Typical alternative screw patterns in scoliosis instrumentation showed similarity in terms of deformity corrections in the three anatomical planes but not for forces at the bone–screw interface. 48 For instance, a reference screw pattern (two multiaxial screws with dorsal height adjustability at every level fused) and four alternative patterns were compared. 49 In the alternative patterns, screws were dropped on the convex or concave side at alternate or periapical levels to have 21 to 25% fewer screws than the reference pattern. The simulated correction technique was simultaneous concave and convex segmental translation. The final simulated Cobb angle differences with the alternative patterns varied between 1 and 5 degrees for most simulations compared to the reference pattern. Thoracic kyphosis and apical vertebral rotation were within 2 degrees of the reference pattern. Bone–screw forces for the alternative patterns were higher than the reference pattern (p < 0.05). There was no statistical bone–screw force difference between convex and concave alternate dropouts and between convex and concave periapical dropouts (p > 0.05), and alternate dropout screw forces were higher than periapical dropouts (p < 0.05). It was concluded that using a simultaneous segmental translation technique, deformity correction can be achieved with 23% fewer screws than in a maximal density screw pattern but with up to 25% higher bone–screw forces. Screw dropouts could be either on the convex side or on the concave side at alternate levels or at periapical levels. Periapical screw dropouts may more likely result in lower bone–screw force increase than alternate level screw dropouts.

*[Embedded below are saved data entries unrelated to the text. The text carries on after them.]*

(* ===== verification/Framing.v ===== *)
(** Incremental frame decoders. Four classes of the source buffer a byte stream
    and cut length-prefixed frames off its front with the same two methods,
    [append(bytes)] and [take()]: [DerpCodec], [DerpFrameDecoder],
    [Http2FrameDecoder] and [MapFrameDecoder]. [FrameDecoder] is the interface
    they share, [FrameDecoderLaws] what it promises to a reader, and the
    theorems of this file are proved from the promise alone: however the
    transport cuts the stream into chunks, the reader sees the frames that were
    written, in order, and the receive buffer stays under its cap. *)

From S2P Require Import Prelude Bytes.

(** The three ways [take()] returns: a frame, [nullopt] with [*error]
    untouched (more bytes are needed), [nullopt] with an error. *)
Inductive outcome (A : Type) :=
| Got (a : A)
| Wait
| Fail (error : string).
Arguments Got {A}. Arguments Wait {A}. Arguments Fail {A}.

Class FrameDecoder (F : Type) := {
  fd_limit : Z;
  fd_append : bytes -> bytes -> option bytes;
  fd_take : bytes -> outcome F * bytes;
  fd_wf : F -> Prop;
  fd_bytes : F -> bytes;
}.

Class FrameDecoderLaws (F : Type) `{FrameDecoder F} := {
  fd_append_fits : forall buf chunk,
    zlen buf + zlen chunk <= fd_limit -> fd_append buf chunk = Some (buf ++ chunk);
  fd_append_capped : forall buf chunk buf',
    fd_append buf chunk = Some buf' -> zlen buf' <= fd_limit;
  fd_take_nil : fd_take [] = (Wait, []);
  fd_take_frame : forall f rest, fd_wf f -> fd_take (fd_bytes f ++ rest) = (Got f, rest);
  fd_take_partial : forall f p q, fd_wf f -> q <> [] -> p ++ q = fd_bytes f ->
    fd_take p = (Wait, p);
  fd_bytes_nonempty : forall f, fd_wf f -> fd_bytes f <> [];
}.

(** The loop [while (auto frame = decoder.take())]. Every frame removes at
    least one byte, so the buffer's length bounds the rounds. *)
Fixpoint fd_drain {F} `{FrameDecoder F} (fuel : nat) (buf : bytes) : list F * bytes :=
  match fuel with
  | O => ([], buf)
  | S k => match fd_take buf with
           | (Got f, rest) => let '(fs, b) := fd_drain k rest in (f :: fs, b)
           | (_, b) => ([], b)
           end
  end.

(** A reader that appends each chunk it receives and drains the buffer. *)
Fixpoint fd_feed {F} `{FrameDecoder F} (buf : bytes) (chunks : list bytes)
  : option (list F * bytes) :=
  match chunks with
  | [] => Some ([], buf)
  | c :: cs =>
      b ← fd_append buf c;
      let '(fs, b') := fd_drain (S (length b)) b in
      '(fs', b'') ← fd_feed b' cs;
      Some (fs ++ fs', b'')
  end.

Section laws.
Context {F : Type} `{FrameDecoderLaws F}.

Definition stream (frames : list F) : bytes := concat (fd_bytes <$> frames).

(** What is left of a stream when it has been cut after some frame. *)
Definition mid_frame (buf : bytes) (todo : list F) : Prop :=
  match todo with
  | [] => buf = []
  | f :: _ => exists q, q <> [] /\ buf ++ q = fd_bytes f
  end.

Lemma fd_drain_spec frames : forall fuel buf s,
  Forall fd_wf frames -> (length buf < fuel)%nat -> buf ++ s = stream frames ->
  exists got todo b, frames = got ++ todo /\ fd_drain fuel buf = (got, b) /\
    b ++ s = stream todo /\ mid_frame b todo.
Proof.
  induction frames as [|f fs IH]; intros [|fuel] buf s Hwf Hlt Hs; try lia.
  - apply app_eq_nil in Hs as [-> ->]. exists [], [], []. simpl. by rewrite fd_take_nil.
  - apply Forall_cons_1 in Hwf as [Hf Hwf]. unfold stream in Hs. simpl in Hs.
    fold (stream fs) in Hs. pose proof (fd_bytes_nonempty f Hf) as Hne.
    destruct (le_lt_dec (length (fd_bytes f)) (length buf)) as [Hle|Hgt].
    + assert (buf = fd_bytes f ++ drop (length (fd_bytes f)) buf) as E.
      { rewrite <- (take_drop (length (fd_bytes f)) buf) at 1. f_equal.
        apply (f_equal (take (length (fd_bytes f)))) in Hs.
        by rewrite take_app_length, take_app_le in Hs. }
      rewrite E in Hs. rewrite <- app_assoc in Hs. apply app_inv_head in Hs.
      destruct (IH fuel (drop (length (fd_bytes f)) buf) s) as (got&todo&b&->&Hd&Hb&Hm);
        [done| |done|].
      { rewrite length_drop. destruct (fd_bytes f); [done|]. simpl in *. lia. }
      exists (f :: got), todo, b. rewrite E at 1. simpl. by rewrite fd_take_frame, Hd.
    + assert (buf ++ drop (length buf) (fd_bytes f) = fd_bytes f) as E.
      { rewrite <- (take_drop (length buf) (fd_bytes f)) at 2. f_equal.
        apply (f_equal (take (length buf))) in Hs.
        rewrite take_app_length, take_app_le in Hs by lia. done. }
      assert (drop (length buf) (fd_bytes f) <> []) as Hq.
      { intros Hd. apply (f_equal length) in Hd. rewrite length_drop in Hd. simpl in Hd. lia. }
      exists [], (f :: fs), buf. simpl. rewrite (fd_take_partial f _ _ Hf Hq E).
      split_and!; [done|done| |eauto]. unfold stream. simpl. by fold (stream fs).
Qed.

(** One [take] at the front of a stream: a whole frame is cut off, or what is
    buffered is a proper part of the next one. *)
Lemma fd_take_stream f frames buf s : fd_wf f -> buf ++ s = stream (f :: frames) ->
  (exists b, fd_take buf = (Got f, b) /\ b ++ s = stream frames) \/
  (fd_take buf = (Wait, buf) /\ zlen buf < zlen (fd_bytes f) /\ s <> []).
Proof.
  intros Hf Hs. unfold stream in Hs. cbn [fmap list_fmap concat] in Hs. fold (stream frames) in Hs.
  destruct (le_lt_dec (length (fd_bytes f)) (length buf)) as [Hle|Hgt].
  - left. exists (drop (length (fd_bytes f)) buf).
    assert (buf = fd_bytes f ++ drop (length (fd_bytes f)) buf) as E.
    { rewrite <- (take_drop (length (fd_bytes f)) buf) at 1. f_equal.
      apply (f_equal (take (length (fd_bytes f)))) in Hs. by rewrite take_app_length, take_app_le in Hs. }
    split; [rewrite E at 1; by apply fd_take_frame|].
    rewrite E, <- app_assoc in Hs. by apply app_inv_head in Hs.
  - right.
    assert (buf ++ drop (length buf) (fd_bytes f) = fd_bytes f) as E.
    { rewrite <- (take_drop (length buf) (fd_bytes f)) at 2. f_equal.
      apply (f_equal (take (length buf))) in Hs. by rewrite take_app_length, take_app_le in Hs by lia. }
    assert (drop (length buf) (fd_bytes f) <> []) as Hq.
    { intros Hd. apply (f_equal length) in Hd. rewrite length_drop in Hd. simpl in Hd. lia. }
    split_and!; [by apply (fd_take_partial f _ _ Hf Hq E)|unfold zlen; lia|].
    intros ->. rewrite app_nil_r in Hs. subst buf. rewrite length_app in Hgt. lia.
Qed.

(** Chunking is invisible: the frames written are the frames read, provided
    that a frame and one chunk fit the receive buffer together. *)
Lemma fd_feed_stream chunks : forall frames buf m,
  Forall fd_wf frames ->
  Forall (fun f => zlen (fd_bytes f) + m <= fd_limit + 1) frames ->
  Forall (fun c => zlen c <= m) chunks -> m <= fd_limit ->
  mid_frame buf frames ->
  buf ++ concat chunks = stream frames ->
  fd_feed buf chunks = Some (frames, []).
Proof.
  induction chunks as [|c cs IH]; intros frames buf m Hwf Hsz Hc Hm Hmid Hs; simpl in *.
  - rewrite app_nil_r in Hs. destruct frames as [|f fs]; simpl in Hmid; [by subst|].
    destruct Hmid as (q&Hq&Hbuf). exfalso. apply (f_equal length) in Hs, Hbuf.
    unfold stream in Hs. simpl in Hs. rewrite !length_app in *.
    destruct q; [done|]. simpl in *. lia.
  - apply Forall_cons_1 in Hc as [Hc Hcs].
    rewrite (fd_append_fits buf c).
    2: { destruct frames as [|f fs]; simpl in Hmid; [subst; zl|].
         destruct Hmid as (q&Hq&Hbuf). apply Forall_cons_1 in Hsz as [Hsz _].
         rewrite <- Hbuf in Hsz. destruct q; [done|]. zl.
         pose proof (zlen_nonneg q). lia. }
    simpl. rewrite app_assoc in Hs.
    destruct (fd_drain_spec frames (S (length (buf ++ c))) (buf ++ c) (concat cs))
      as (got&todo&b&->&Hd&Hb&Hmid'); [done|lia|done|].
    change (match fd_take (buf ++ c) with (Got f, rest) =>
      let '(fs, b0) := fd_drain (length (buf ++ c)) rest in (f :: fs, b0) | (_, b0) => ([], b0) end)
      with (fd_drain (S (length (buf ++ c))) (buf ++ c)).
    rewrite Hd. apply Forall_app in Hwf as [_ Hwf]. apply Forall_app in Hsz as [_ Hsz].
    by rewrite (IH todo b m).
Qed.

Lemma fd_feed_frames frames chunks m :
  Forall fd_wf frames ->
  Forall (fun f => zlen (fd_bytes f) + m <= fd_limit + 1) frames ->
  Forall (fun c => zlen c <= m) chunks -> m <= fd_limit ->
  concat chunks = stream frames ->
  fd_feed [] chunks = Some (frames, []).
Proof.
  intros Hwf Hsz Hc Hm Hs. apply (fd_feed_stream _ _ _ m); try done.
  destruct frames as [|f fs]; simpl; [done|]. exists (fd_bytes f). split; [|done].
  apply fd_bytes_nonempty. by apply Forall_cons_1 in Hwf as [? _].
Qed.
End laws.

(** ** Length-prefixed frames. All four [take()] methods are this function, for
    their own header size, length field, cap and frame constructor: wait for
    the header, drop the buffer when the announced length is over the cap, wait
    for the payload, cut one frame. *)
Record prefixed (F : Type) := {
  pf_header : nat;
  pf_length : bytes -> Z;
  pf_cap : Z;
  pf_frame : bytes -> F;
  pf_error : string;
}.
Arguments pf_header {F}. Arguments pf_length {F}. Arguments pf_cap {F}.
Arguments pf_frame {F}. Arguments pf_error {F}.

Definition prefixed_take {F} (P : prefixed F) (buf : bytes) : outcome F * bytes :=
  if (length buf <? pf_header P)%nat then (Wait, buf)
  else if pf_cap P <? pf_length P buf then (Fail (pf_error P), [])
  else
    let n := (pf_header P + Z.to_nat (pf_length P buf))%nat in
    if (length buf <? n)%nat then (Wait, buf)
    else (Got (pf_frame P (take n buf)), drop n buf).

(** The length field is read from the header alone. *)
Definition pf_local {F} (P : prefixed F) : Prop :=
  forall b c, (pf_header P <= length b)%nat -> pf_length P (b ++ c) = pf_length P b.

(** [fb] is the encoding of the frame [f]. *)
Definition pf_encodes {F} (P : prefixed F) (f : F) (fb : bytes) : Prop :=
  length fb = (pf_header P + Z.to_nat (pf_length P fb))%nat /\
  pf_length P fb <= pf_cap P /\ pf_frame P fb = f.

Lemma prefixed_take_frame {F} (P : prefixed F) f fb rest :
  pf_local P -> pf_encodes P f fb -> prefixed_take P (fb ++ rest) = (Got f, rest).
Proof.
  intros Hl (Hlen&Hcap&Hf). unfold prefixed_take. cbv zeta.
  pose proof (Hl fb rest ltac:(lia)) as El. rewrite El, length_app.
  destruct (Nat.ltb_spec (length fb + length rest) (pf_header P)); [lia|].
  destruct (Z.ltb_spec (pf_cap P) (pf_length P fb)); [lia|]. rewrite ?El, <- Hlen.
  destruct (Nat.ltb_spec (length fb + length rest) (length fb)); [lia|].
  by rewrite take_app_length, drop_app_length, Hf.
Qed.

Lemma prefixed_take_partial {F} (P : prefixed F) f p q :
  pf_local P -> pf_encodes P f (p ++ q) -> q <> [] -> prefixed_take P p = (Wait, p).
Proof.
  intros Hl (Hlen&Hcap&Hf) Hq. unfold prefixed_take.
  destruct (Nat.ltb_spec (length p) (pf_header P)) as [|Hge]; [done|].
  rewrite Hl in Hlen, Hcap by lia.
  destruct (Z.ltb_spec (pf_cap P) (pf_length P p)); [lia|]. cbv zeta.
  destruct (Nat.ltb_spec (length p) (pf_header P + Z.to_nat (pf_length P p))) as [|Hge']; [done|].
  rewrite length_app in Hlen. destruct q; [done|]. simpl in Hlen. lia.
Qed.

(** Whatever the buffer holds, [take] keeps a suffix of it or drops it all. *)
Lemma prefixed_take_buffer {F} (P : prefixed F) buf o b :
  prefixed_take P buf = (o, b) ->
  match o with
  | Got f => exists n, (pf_header P <= n <= length buf)%nat /\
      f = pf_frame P (take n buf) /\ b = drop n buf
  | Wait => b = buf
  | Fail e => b = [] /\ e = pf_error P
  end.
Proof.
  unfold prefixed_take. case (Nat.ltb_spec (length buf) (pf_header P)); intros H1; [by intros [= <- <-]|].
  destruct (pf_cap P <? pf_length P buf); [by intros [= <- <-]|]. cbv zeta.
  case (Nat.ltb_spec (length buf) (pf_header P + Z.to_nat (pf_length P buf)));
    intros H2; intros [= <- <-]; [done|]. eexists. split; [|done]. lia.
Qed.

In another study, 140 posterior instrumentations were computationally simulated to compare the reference and alternative uniaxial screw patterns in AIS instrumentation with segmental translation and apical vertebral derotation techniques. 48 Compared to the reference pattern, alternative screw patterns allowed similar (<4 degrees) corrections in the coronal and sagittal planes, but higher screw density in the apical region (apex ± 1 level) had better percent apical vertebral rotation correction (r = 0.887, p < 0.05). Bone–screw forces with the reference pattern were 243 ± 54 N and those with the alternative patterns were 11 to 48% lower; high screw density tended to overconstrain the instrumented spine and resulted in higher forces at the bone–screw interface.

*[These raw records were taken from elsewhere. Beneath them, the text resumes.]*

(** The greeting names a key; the server info proves that whoever wrote it
    holds that key: a nonce, then a box that opens under it and the client's. *)
Definition greets (serverKey : bytes) (greeting : DerpFrame) : Prop :=
  type greeting = DerpFrameType.ServerKey /\ length serverKey = kDerpKeyLen /\
  exists extra, payload greeting = kDerpMagic ++ serverKey ++ extra.
Definition vouches (priv serverKey : bytes) (serverInfo : DerpFrame) : Prop :=
  type serverInfo = DerpFrameType.ServerInfo /\
  exists nonce box plain, payload serverInfo = nonce ++ box /\ length nonce = kDerpNonceLen /\
    (kDerpTagLen <= length box)%nat /\ crypto_open box priv serverKey nonce = Ok plain.

(** The three steps of a handshake from [s1], whose last received frame is
    [greeting], to [s']: the client's info written under the greeted key, then
    the frame received next. *)
Definition shakes (fuel : nat) (nonce : bytes) (greeting : DerpFrame) (s1 : DerpSession W) (e1 : string)
    (s' : DerpSession W) : Prop :=
  exists ci s2 e2 serverInfo s3 e3,
    greets (serverKey_ s') greeting /\
    crypto_seal clientInfoJson (clientPrivate_ s1) (serverKey_ s') nonce = Ok ci /\
    writeRaw DerpFrameType.ClientInfo (clientPublic_ s1 ++ nonce ++ ci)
      (with_serverKey s1 (serverKey_ s')) e1 = (true, s2, e2) /\
    recvFrame fuel s2 e2 = (Some (Some serverInfo), s3, e3) /\
    vouches (clientPrivate_ s1) (serverKey_ s') serverInfo /\
    s' = with_connected s3 true.

(** What a session that says it is connected has checked. *)
Definition authenticated (priv nonce serverKey : bytes) : Prop :=
  exists greeting ci serverInfo,
    greets serverKey greeting /\ crypto_seal clientInfoJson priv serverKey nonce = Ok ci /\
    vouches priv serverKey serverInfo.

Lemma shakes_authenticated fuel nonce g s1 e1 s' :
  shakes fuel nonce g s1 e1 s' -> authenticated (clientPrivate_ s1) nonce (serverKey_ s').
Proof. intros (ci&?&?&info&?&?&?&?&_&_&?&_). by exists g, ci, info. Qed.

Lemma greeting_shape p : (length kDerpMagic + kDerpKeyLen <= length p)%nat ->
  take (length kDerpMagic) p = kDerpMagic ->
  length (take kDerpKeyLen (drop (length kDerpMagic) p)) = kDerpKeyLen /\
  exists extra, p = kDerpMagic ++ take kDerpKeyLen (drop (length kDerpMagic) p) ++ extra.
Proof.
  intros Hl Hm. split; [rewrite length_take, length_drop; lia|].
  exists (drop kDerpKeyLen (drop (length kDerpMagic) p)).
  rewrite take_drop. by rewrite <- Hm at 1; rewrite take_drop.
Qed.

Lemma vouches_intro priv k f plain : type f = DerpFrameType.ServerInfo ->
  (kDerpNonceLen + kDerpTagLen <= length (payload f))%nat ->
  crypto_open (drop kDerpNonceLen (payload f)) priv k (take kDerpNonceLen (payload f)) = Ok plain ->
  vouches priv k f.
Proof.
  intros Hf Hl Ho. split; [done|].
  exists (take kDerpNonceLen (payload f)), (drop kDerpNonceLen (payload f)), plain.
  rewrite take_drop, length_take, length_drop. split_and!; [done|lia|lia|done].
Qed.

Lemma finish_handshake_inv fuel nonce g (s : DerpSession W) error r s' e :
  finish_handshake fuel nonce g s error = (r, s', e) ->
  (r = Some true /\ connected_ s' = true /\ shakes fuel nonce g s error s') \/
  (r <> Some true /\ connected_ s' = connected_ s).
Proof.
  unfold finish_handshake.
  destruct (bool_decide_reflect (type g = DerpFrameType.ServerKey)) as [Hg|];
    cbn [negb orb]; [|intros [= <- <- <-]; by right].
  destruct (Nat.ltb_spec (length (payload g)) (length kDerpMagic + kDerpKeyLen)) as [|Hl];
    [intros [= <- <- <-]; by right|].
  destruct (bool_decide_reflect (take (length kDerpMagic) (payload g) = kDerpMagic)) as [Hm|];
    cbn [negb]; [|intros [= <- <- <-]; by right].
  destruct (greeting_shape _ Hl Hm) as (Hk&extra&Hp).
  set (k := take kDerpKeyLen (drop (length kDerpMagic) (payload g))) in *.
  cbn [with_serverKey clientPrivate_ serverKey_ clientPublic_].
  destruct (crypto_seal _ _ _ _) as [ci|m] eqn:Hci; [|intros [= <- <- <-]; by right].
  destruct (writeRaw _ _ _ _) as [[b s1] e1] eqn:E1. apply writeRaw_keys in E1 as HK. destruct HK as (K1&_&K1'&K1c).
  destruct b; [|intros [= <- <- <-]; by right].
  destruct (recvFrame _ _ _) as [[[[f|]|] s2] e2] eqn:E2; apply recvFrame_keys in E2 as HK; destruct HK as (K2&_&K2'&K2c);
    [|intros [= <- <- <-]; right; by rewrite K2c, K1c..].
  destruct (bool_decide_reflect (type f = DerpFrameType.ServerInfo)) as [Hf|];
    cbn [negb orb]; [|intros [= <- <- <-]; right; by rewrite K2c, K1c].
  destruct (Nat.ltb_spec (length (payload f)) (kDerpNonceLen + kDerpTagLen));
    [intros [= <- <- <-]; right; by rewrite K2c, K1c|].
  destruct (crypto_open _ _ _ _) as [plain|m] eqn:Ho; intros [= <- <- <-];
    [left|right; by rewrite K2c, K1c].
  rewrite K2, K1, K2', K1' in Ho. cbn in Ho. split_and!; [done|done|].
  assert (serverKey_ (with_connected s2 true) = k) as Hsk by (cbn; by rewrite K2', K1').
  exists ci, s1, e1, f, s2, e2. rewrite Hsk. split_and!; [|done|done|done| |done].
  - split_and!; [done|done|by exists extra].
  - by eapply vouches_intro.
Qed.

In addition to screw density, rod stiffness and contouring are other important contributing factors to the deformity correction and bone–screw forces. Differential rod contouring technique is used to achieve vertebral rotation correction. A computer biomechanical study showed that increasing the concave rod contouring angle and diameter with respect to the convex rod improved the transverse plane correction but with significant increase of screw pullout forces and thoracic kyphosis. 50 For instance, increasing the concave–convex differential rod contouring angle from 25 to 60 degrees, the apical vertebral rotation correction increased on average from 35 to 68%, the coronal plane correction changed from 76 to 72%, the thoracic kyphosis creation from 27 to 144%, and screw pullout forces from 94 to 252 N. Increasing the concave rod diameter from 5.5 to 6 mm resulted in increased transverse and coronal plane corrections, higher thoracic kyphosis, and screw pullout forces. The 3D corrective force patterns at the apical levels in differential rod contouring are illustrated in Fig. 7‑5.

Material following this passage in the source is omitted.